At a time when the shekel is breaking records, the Bank of Israel, which in the past intervened with foreign currency buys to dampen it, largely for the benefit of Israeli exporters, has been noticeably inactive.
The reason, according to Globes, is twofold: that the shekel’s strengthening is not being driven by speculative interests; and that local exporters seem to be doing okay despite it. The strident calls from manufacturers for the bank to intervene lest their products abroad be made too expensive and less competitive, are not being heard this time.
The all-important threshold of a 4-1 dollar-shekel exchange rate has been breached for some time—the Bank of Israel set the shekel-dollar representative rate at NIS 3.339/$, a level not seen since July 2008— yet calm prevails.
While the Bank purchased $15 billion in foreign currency in 2020, it has stayed its hand in recent days.
The BoI Governor Prof. Amir Yaron has taken the position that intervention is justified only when the shekel has exceeded its correct value on the markets.

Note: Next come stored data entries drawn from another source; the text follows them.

Lemma safe_signal F c D g r t stage s :
  calm F c D [] g r → t ∈ plan_targets plan →
  (s = Kill → term_completed plan g (target_pid t)) →
  safe upd okp g (signal revalidator plan r t stage s) (result_post (signal_post F c D g t s)).
Proof.
  intros [[Hrec [Hop Hoa]] Hrun Hw HF Hlog Hck Hsv Hart] Ht Hkill. unfold signal.
  destruct g as [st lg ws lk op fr de oa rm fz ac aa]; simpl in *; subst.
  split; [done|]. intros [|]; simpl; [by split|].
  split; [done|]. intros [clock|err]; simpl; [|by split].
  split.
  { split; [done|]. split; [done|]. exists t. by split. }
  intros [id|err]; simpl; [|by split].
  split; [done|]. intros [|]; simpl.
  { eapply safe_do_result; [apply safe_complete_prepared; [done|done|]|].
    - by right; right; right.
    - intros g' r' [-> ->]. by apply closed_settled. }
  split; [done|]. intros [snap|err]; simpl.
  2: { eapply safe_do_result; [apply safe_complete_prepared; [done|done|]|].
       - by right; right; right.
       - intros g' r' [-> ->]. simpl. split; [|done]. by apply closed_settled. }
  eapply safe_bind_post; [by eapply safe_validate, last_snapshot_taken|].
  intros g' [live|reason] (l & -> & Hlive); simpl.
  2: { eapply safe_do_result; [apply safe_complete_prepared; [done|done|]|].
       - simpl. case_bool_decide; [by right; left|by right; right; left].
       - intros g' r' [-> ->]. by apply closed_settled. }
  destruct (bool_decide (live !! target_pid t = None)) eqn:Hin; bool_facts.
  { eapply safe_do_result; [apply safe_complete_prepared; [done|done|by left]|].
    intros g' r' [-> ->]. simpl. split; [|split].
    - split; simpl; try done; [by apply closed_settled|]. rewrite length_app. simpl. lia.
    - unfold extends. simpl. set_solver.
    - intros ->. by apply term_completed_closed; auto. }
  split; [done|]. intros [|]; simpl.
  { eapply safe_do_result; [apply safe_complete_prepared; [done|done|]|].
    - by right; right; right.
    - intros g' r' [-> ->]. by apply closed_settled. }
  apply not_eq_None_Some in Hin. destruct (Hlive t Ht Hin) as [Hex Hvalid].
  split.
  { split; simpl; try done.
    exists t, id, stage. split_and!; try done. exists snap. split; [|done].
    by eapply last_snapshot_taken. }
  intros d. eapply safe_do_result; [by apply safe_complete_prepared|].
  intros g' r' [-> ->]. destruct (disposition_reason d) as [reason|] eqn:Hd; simpl.
  { by apply closed_settled. }
  split; [|split].
  - split; simpl; try done; [by apply closed_settled|]. rewrite length_app. simpl. lia.
  - unfold extends. simpl. set_solver.
  - intros ->. apply term_completed_closed; [done|]. destruct d; naive_solver.
Qed.

(** ** Signal loops *)

Definition attempted_ok (g : ghost) (A : gset N) : Prop :=
  ∀ p, p ∈ A → term_completed plan g p.

Lemma attempted_ok_add g g' A t :
  attempted_ok g A → extends g g' → term_completed plan g' (target_pid t) →
  attempted_ok g' ({[target_pid t]} ∪ A).
Proof.
  intros HA Hext Ht p [->%elem_of_singleton|Hp]%elem_of_union; [done|].
  eapply term_completed_mono; eauto.
Qed.

Lemma stop_post_fail g r reason l : settled g r → stop_post g (fail r reason l).
Proof. intros Hs. split; [exact Hs|by left]. Qed.

#[local] Opaque signal.

Lemma safe_primary_term_loop F c D live primary ts : ∀ g r A,
  calm F c D [] g r → attempted_ok g A → ts ⊆ plan_targets plan →
  safe upd okp g (primary_term_loop revalidator plan live primary r A ts)
    (flow_post (λ g' x, calm F c D [] g' x.1 ∧ attempted_ok g' x.2)).
Proof.
  induction ts as [|t ts IH]; intros g r A Hc HA Hts; simpl; [done|].
  assert (Ht : t ∈ plan_targets plan) by set_solver.
  assert (Hts' : ts ⊆ plan_targets plan) by set_solver.
  destruct (_ && _); [|by apply IH].
  eapply safe_do_result; [by apply (safe_signal F c D)|]. intros g' [r' [reason|]]; simpl.
  - intros Hs. by apply stop_post_fail.
  - intros (Hc' & Hext & Hterm). apply IH; [done| |done].
    eapply attempted_ok_add; eauto.
Qed.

Apparently, Yaron believes that the current exchange rate reflects its true value.
It’s not speculators who are to blame, but factors such as the dollar’s weakness, the response of institutional investors to the sharp rises on foreign stock markets and the fall in imports.
Mizrahi Tefahot Bank chief strategist Modi Shafrir said, “The dollar is weakening worldwide because of the risk-on trend, the rise of markets after the U.S. elections and due to the effectiveness of the vaccinations for Covid-19. Investors worldwide are pulling out of their investment in dollars (which are a kind of haven currency) in favor of investments in emerging markets and riskier investments, in anticipation of a more rapid return to routine.” The huge deficit in the U.S. balance of payments also weighs on the dollar, he said.